At the end of World War 2, what remained of pre-war Germany was divided into four zones of occupation. Each of the Allied powers; the United Kingdom, United States, France and Russia, controlled one of them.

The capital of Germany, Berlin, was also divided into four sectors. The consequence being, that the three Western Allied powers now controlled territory deep within the Soviet Union Zone of Germany.

Berlin Sectors

Over time, the tensions between the four Allied powers increased, eventually resulting in the Berlin blockade in 1948, when the Soviets attempted to starve West Berlin into submission and force the other three Allied powers out. This failed and the Soviets eventually relented, but an ever-increasing number of East Germans fled to the West; between 150,000 and 300,000 a year during 1951-1953. As a consequence, restrictions were placed on movement between the divided country.
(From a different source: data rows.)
(* ===================================================================== *)
(** * Dates in URLs *)
(* ===================================================================== *)

(** Taking a match apart, and putting one together. *)
Ltac inv_matches :=
  repeat match goal with
    | Hm : matches (RCat _ _) _ _ |- _ => inversion Hm; clear Hm; subst
    | Hm : matches (RGroup _) _ _ |- _ => inversion Hm; clear Hm; subst
    | Hm : matches (RLit _) _ _ |- _ => inversion Hm; clear Hm; subst
    | Hm : matches (RAlt _ _) _ _ |- _ => inversion Hm; clear Hm; subst
    | Hm : matches (RRep _ _ _) _ _ |- _ => inversion Hm; clear Hm; subst
    end.

Ltac build_matches :=
  repeat first
    [ apply M_lit | apply M_cat | apply M_group
    | apply M_rep; [assumption|simpl; lia|simpl; lia] ].

Section UrlLemmas.
Context `{PyRuntime}.

(** What [search] finds is the leftmost occurrence of the language. *)
Lemma search_Some_first r s m :
  search r s = Some m ->
  matches r (m_text m) (m_groups m) /\
  exists pre,
    s = pre ++ m_text m ++ m_rest m /\
    forall pre' t post g,
      s = pre' ++ t ++ post -> matches r t g ->
      (length pre <= length pre')%nat.
Proof.
  intros E. apply search_Some in E as (pre & suf & tl & -> & Hm & Hleft).
  assert (Hin : In m (rmatch r suf)) by (rewrite Hm; left; auto).
  apply rmatch_matches in Hin as [Hmat ->].
  split; [assumption|]. exists pre. split; [reflexivity|].
  intros pre' t post g Hs Hmat'.
  destruct (Nat.le_gt_cases (length pre) (length pre')) as [|Hlt]; auto.
  exfalso.
  assert (Hin : In (RM t g post) (rmatch r (t ++ post))).
  { apply rmatch_matches. simpl. auto. }
  rewrite (Hleft pre' (t ++ post) Hs Hlt) in Hin. exact Hin.
Qed.
(** [_ensure_voice_connection]; the voice client it returns is the one the
    guild holds afterwards. *)
Definition _ensure_voice_connection (d : Directory) (guild_id : Z)
    (voice_channel_id : option Z) : Py unit :=
  active ← Api._connected_voice_client guild_id;
  match active with
  | Some vc =>
      match voice_channel_id, vc_channel vc with
      | Some wanted, Some current =>
          if (negb (wanted =? 0) && negb (current =? wanted))%bool
          then
            _ ← _load_voice_channel d guild_id wanted;
            try_except
              (vc_move_to d guild_id wanted)
              is_discord_exception
              (fun _ => raise (HTTPException 400
                 ("Failed to move to voice channel " ++ PyStr.of_int wanted ++ ".")))
          else mret tt
      | _, _ => mret tt
      end
  | None =>
      match voice_channel_id with
      | None =>
          raise (HTTPException 400
            "Bot is not connected. Provide voice_channel_id to connect first.")
      | Some wanted =>
          _ ← _load_voice_channel d guild_id wanted;
          is_voice_client ←
            try_except
              (channel_connect guild_id wanted)
              is_discord_exception
              (fun _ => raise (HTTPException 400
                 ("Failed to connect to voice channel " ++ PyStr.of_int wanted ++ ".")));
          if is_voice_client : bool then mret tt
          else raise (HTTPException 500 "Discord returned an unsupported voice client type.")
      end
  end.

(** [GET /guilds/{guild_id}/queue] *)
Definition get_queue (guild_id : Z) : Py QueueResponse :=
  _ ← Api._ensure_guild guild_id;
  _ ← get_state guild_id;
  snapshot ← with_lock guild_id (gets (fun w => state_of w guild_id));
  percent ← get_volume_percent guild_id;
  mret (mkQueueResponse guild_id percent
          (option_map _track_payload (now_playing snapshot))
          (map _track_payload (queue snapshot))).
(** The requested rows of the join, class by class. *)
Lemma requested_by_class (classes : list string) (s : store)
    (groupOf : column) (hidden : Z) :
  map snd (requested classes (joined s groupOf hidden))
  = flat_map
      (fun c =>
         if Text.mem (c_class c) classes
         then flat_map
                (fun j =>
                   map (column_text groupOf)
                     (filter (fun i => (m_imageID i =? j_imageID j)
                                       && (m_hidden i =? hidden)) (MEDIA s)))
                (filter (fun j => j_classID j =? c_classID c) (JUNCTION s))
         else [])
      (CLASS s).
Proof.
  unfold joined. induction (CLASS s) as [|c cs IH]; simpl; [reflexivity|].
  unfold requested in *. rewrite filter_app, map_app, IH. f_equal.
  rewrite <- (requested_one_label classes (c_class c)). unfold requested.
  f_equal. f_equal.
  induction (filter (fun j => j_classID j =? c_classID c) (JUNCTION s))
    as [|j js IHj]; simpl; [reflexivity|].
  rewrite map_app, IHj, map_map. reflexivity.
Qed.

Lemma flat_map_ext_in {A B} (f g : A -> list B) (l : list A) :
  (forall a, In a l -> f a = g a) -> flat_map f l = flat_map g l.
Proof.
  induction l as [|a l IH]; simpl; intros H; [reflexivity|].
  rewrite (H a) by (left; reflexivity).
  rewrite IH by (intros; apply H; right; assumption). reflexivity.
Qed.
(* ===== verification/Domain.v ===== *)
(** * Domain: the typed vocabulary of the control plane

    The data of [src/src-tauri/src/domain]: identities, lifecycle, errors,
    sessions and executions.  Identities are newtypes over strings, so a task
    id and a session id with the same text stay distinct values. *)

From S2P Require Import Prelude Text.

(** Milliseconds since the epoch: a [u64]. *)
Abbreviation millis := N.

(** ** Identities *)

(* @src domain/identity.rs:43-54 McpSessionId *)
Record McpSessionId := MkMcpSessionId { mcp_session_str : string }.
(* @src domain/identity.rs:62-73 PublicSessionId *)
Record PublicSessionId := MkPublicSessionId { public_session_str : string }.
(* @src domain/identity.rs:81-92 TaskId *)
Record TaskId := MkTaskId { task_id_str : string }.
(* @src domain/identity.rs:100-111 ExecutionId *)
Record ExecutionId := MkExecutionId { execution_id_str : string }.
(* @src domain/identity.rs:5-16 AdoptionToken *)
Record AdoptionToken := MkAdoptionToken { adoption_token_str : string }.
(* @src domain/identity.rs:24-35 AdoptionTokenHash *)
Record AdoptionTokenHash := MkAdoptionTokenHash { adoption_hash_str : string }.
(* @src domain/execution.rs:9-20 RuntimeCommandHandle *)
Record RuntimeCommandHandle := MkRuntimeCommandHandle { runtime_handle_str : string }.

(* @src domain/identity.rs:119-123 RpcRequestId *)
Inductive RpcRequestId :=
  | RpcNumber (value : Z)
  | RpcString (value : string).

(* @src domain/identity.rs:134-147 RequestKey *)
Record RequestKey := MkRequestKey {
  rk_session_id : McpSessionId;
  rk_request_id : RpcRequestId
}.

#[export] Instance McpSessionId_eq_dec : EqDecision McpSessionId.
Proof. solve_decision. Defined.
#[export] Instance PublicSessionId_eq_dec : EqDecision PublicSessionId.
Proof. solve_decision. Defined.
#[export] Instance TaskId_eq_dec : EqDecision TaskId.
Proof. solve_decision. Defined.
#[export] Instance ExecutionId_eq_dec : EqDecision ExecutionId.
Proof. solve_decision. Defined.
#[export] Instance AdoptionToken_eq_dec : EqDecision AdoptionToken.
Proof. solve_decision. Defined.
#[export] Instance AdoptionTokenHash_eq_dec : EqDecision AdoptionTokenHash.
Proof. solve_decision. Defined.
#[export] Instance RuntimeCommandHandle_eq_dec : EqDecision RuntimeCommandHandle.
Proof. solve_decision. Defined.
#[export] Instance RpcRequestId_eq_dec : EqDecision RpcRequestId.
Proof. solve_decision. Defined.
#[export] Instance RequestKey_eq_dec : EqDecision RequestKey.
Proof. solve_decision. Defined.

#[export] Program Instance McpSessionId_countable : Countable McpSessionId :=
  inj_countable' mcp_session_str MkMcpSessionId _.
Next Obligation. by intros []. Qed.
#[export] Program Instance TaskId_countable : Countable TaskId :=
  inj_countable' task_id_str MkTaskId _.
Next Obligation. by intros []. Qed.
#[export] Program Instance ExecutionId_countable : Countable ExecutionId :=
  inj_countable' execution_id_str MkExecutionId _.
Next Obligation. by intros []. Qed.
#[export] Program Instance RpcRequestId_countable : Countable RpcRequestId :=
  inj_countable'
    (λ r, match r with RpcNumber z => inl z | RpcString s => inr s end)
    (λ r, match r with inl z => RpcNumber z | inr s => RpcString s end) _.
Next Obligation. by intros []. Qed.
#[export] Program Instance RequestKey_countable : Countable RequestKey :=
  inj_countable' (λ k, (rk_session_id k, rk_request_id k))
    (λ p, MkRequestKey p.1 p.2) _.
Next Obligation. by intros []. Qed.

(** ** Lifecycle *)

(* @src domain/lifecycle.rs:3-12 TerminalOutcome *)
Inductive TerminalOutcome :=
  | Completed | Failed | Cancelled | TimedOut | Lost | Blocked.

(* @src domain/lifecycle.rs:14-25 TerminalOutcome::as_str *)
Definition outcome_as_str (o : TerminalOutcome) : string :=
  match o with
  | Completed => "completed"
  | Failed => "failed"
  | Cancelled => "cancelled"
  | TimedOut => "timed_out"
  | Lost => "lost"
  | Blocked => "blocked"
  end.

(* @src domain/lifecycle.rs:27-33 LifecycleState *)
Inductive LifecycleState :=
  | LifecycleQueued
  | LifecycleRunning
  | LifecycleTerminal (outcome : TerminalOutcome).

(* @src domain/lifecycle.rs:35-39 LifecycleState::is_terminal *)
Definition lifecycle_is_terminal (s : LifecycleState) : bool :=
  match s with LifecycleTerminal _ => true | _ => false end.

#[export] Instance TerminalOutcome_eq_dec : EqDecision TerminalOutcome.
Proof. solve_decision. Defined.
#[export] Instance LifecycleState_eq_dec : EqDecision LifecycleState.
Proof. solve_decision. Defined.

(* @src domain/session.rs:1-7 McpSessionState *)
Inductive McpSessionState := SessionCreated | SessionActive | SessionClosing | SessionClosed.

(* @src domain/session.rs:9-13 McpSessionState::accepts_requests *)
Definition accepts_requests (s : McpSessionState) : bool :=
  match s with SessionCreated | SessionActive => true | _ => false end.

#[export] Instance McpSessionState_eq_dec : EqDecision McpSessionState.
Proof. solve_decision. Defined.

(** ** Errors *)

(* @src domain/error.rs:5-15 ErrorCategory *)
Inductive ErrorCategory :=
  | Validation | Authorization | Capacity | Conflict | Timeout | Unavailable | Internal.

(* @src domain/error.rs:17-26 OperationError *)
Record OperationError := MkOperationError {
  oe_code : string;
  oe_category : ErrorCategory;
  oe_message : string;
  oe_retryable : bool;
  oe_operation_id : option string;
  oe_request : option RequestKey;
  oe_task_id : option TaskId
}.
#[export] Instance eta_OperationError : Eta OperationError := λ r,
  MkOperationError (oe_code r) (oe_category r) (oe_message r) (oe_retryable r)
    (oe_operation_id r) (oe_request r) (oe_task_id r).

(* @src domain/error.rs:29-44 OperationError::new *)
Definition new_error (code : string) (category : ErrorCategory) (message : string)
    (retryable : bool) : OperationError :=
  MkOperationError code category message retryable None None None.

(* @src domain/error.rs:46-49 OperationError::for_operation *)
Definition for_operation (e : OperationError) (operation_id : string) : OperationError :=
  e <| oe_operation_id := Some operation_id |>.
(* @src domain/error.rs:51-54 OperationError::for_request *)
Definition for_request (e : OperationError) (request : RequestKey) : OperationError :=
  e <| oe_request := Some request |>.
(* @src domain/error.rs:56-59 OperationError::for_task *)
Definition for_task (e : OperationError) (task_id : TaskId) : OperationError :=
  e <| oe_task_id := Some task_id |>.

(* @src domain/error.rs:62-72 FaultSource *)
Inductive FaultSource :=
  | FaultRuntime | FaultAuthority | FaultScheduler | FaultWorkspace
  | FaultConnection | FaultSettings | FaultSnapshot.

(* @src domain/error.rs:74-81 PersistentFault *)
Record PersistentFault := MkPersistentFault {
  pf_id : string;
  pf_source : FaultSource;
  pf_error : OperationError;
  pf_first_seen_at_ms : millis;
  pf_last_seen_at_ms : millis
}.

#[export] Instance ErrorCategory_eq_dec : EqDecision ErrorCategory.
Proof. solve_decision. Defined.
#[export] Instance OperationError_eq_dec : EqDecision OperationError.
Proof. solve_decision. Defined.
#[export] Instance FaultSource_eq_dec : EqDecision FaultSource.
Proof. solve_decision. Defined.
#[export] Instance PersistentFault_eq_dec : EqDecision PersistentFault.
Proof. solve_decision. Defined.

(** ** Executions *)

(* @src domain/execution.rs:28-36 ExecutionTerminal *)
Record ExecutionTerminal := MkExecutionTerminal {
  et_outcome : TerminalOutcome;
  et_exit_code : option Z;
  et_signal : option string;
  et_output_refs : list string;
  et_error_code : option string;
  et_completed_at_ms : millis
}.
#[export] Instance eta_ExecutionTerminal : Eta ExecutionTerminal := λ r,
  MkExecutionTerminal (et_outcome r) (et_exit_code r) (et_signal r)
    (et_output_refs r) (et_error_code r) (et_completed_at_ms r).

(* @src domain/execution.rs:38-44 ExecutionState *)
Inductive ExecutionState :=
  | ExecutionQueued
  | ExecutionRunning
  | ExecutionTerminated (terminal : ExecutionTerminal).

(* @src domain/execution.rs:46-50 ExecutionState::is_terminal *)
Definition execution_is_terminal (s : ExecutionState) : bool :=
  match s with ExecutionTerminated _ => true | _ => false end.

(* @src domain/execution.rs:52-68 ExecutionRecord *)
Record ExecutionRecord := MkExecutionRecord {
  er_id : ExecutionId;
  er_task_id : TaskId;
  er_public_session_id : PublicSessionId;
  er_owner_session : option McpSessionId;
  er_adoption_token_hash : option AdoptionTokenHash;
  er_runtime_handle : option RuntimeCommandHandle;
  er_state : ExecutionState;
  er_started_at_ms : millis;
  er_last_observed_at_ms : millis;
  er_orphaned_at_ms : option millis
}.
#[export] Instance eta_ExecutionRecord : Eta ExecutionRecord := λ r,
  MkExecutionRecord (er_id r) (er_task_id r) (er_public_session_id r)
    (er_owner_session r) (er_adoption_token_hash r) (er_runtime_handle r)
    (er_state r) (er_started_at_ms r) (er_last_observed_at_ms r)
    (er_orphaned_at_ms r).

#[export] Instance ExecutionTerminal_eq_dec : EqDecision ExecutionTerminal.
Proof. solve_decision. Defined.
#[export] Instance ExecutionState_eq_dec : EqDecision ExecutionState.
Proof. solve_decision. Defined.
#[export] Instance ExecutionRecord_eq_dec : EqDecision ExecutionRecord.
Proof. solve_decision. Defined.

(** Requests of different sessions never share a key, whatever their ids. *)
Lemma request_key_scoped s1 s2 r1 r2 :
  s1 ≠ s2 → MkRequestKey s1 r1 ≠ MkRequestKey s2 r2.
Proof. congruence. Qed.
From 1961, the border was closed and Berlin was completely encircled, first by barbed wire, then bricks and finally a concrete wall, along with the infamous ‘death strip’.

Wall

Remains of the Berlin Wall and ‘Death Strip’ –February 2012

During my time in Berlin in the 80’s, I was one member of a small army intelligence unit that had the task of monitoring Soviet and East German activity in the Eastern Sector of Berlin. In February 2012, I returned to Berlin again, after a gap of 25 years; I would like to share with you some of my experiences.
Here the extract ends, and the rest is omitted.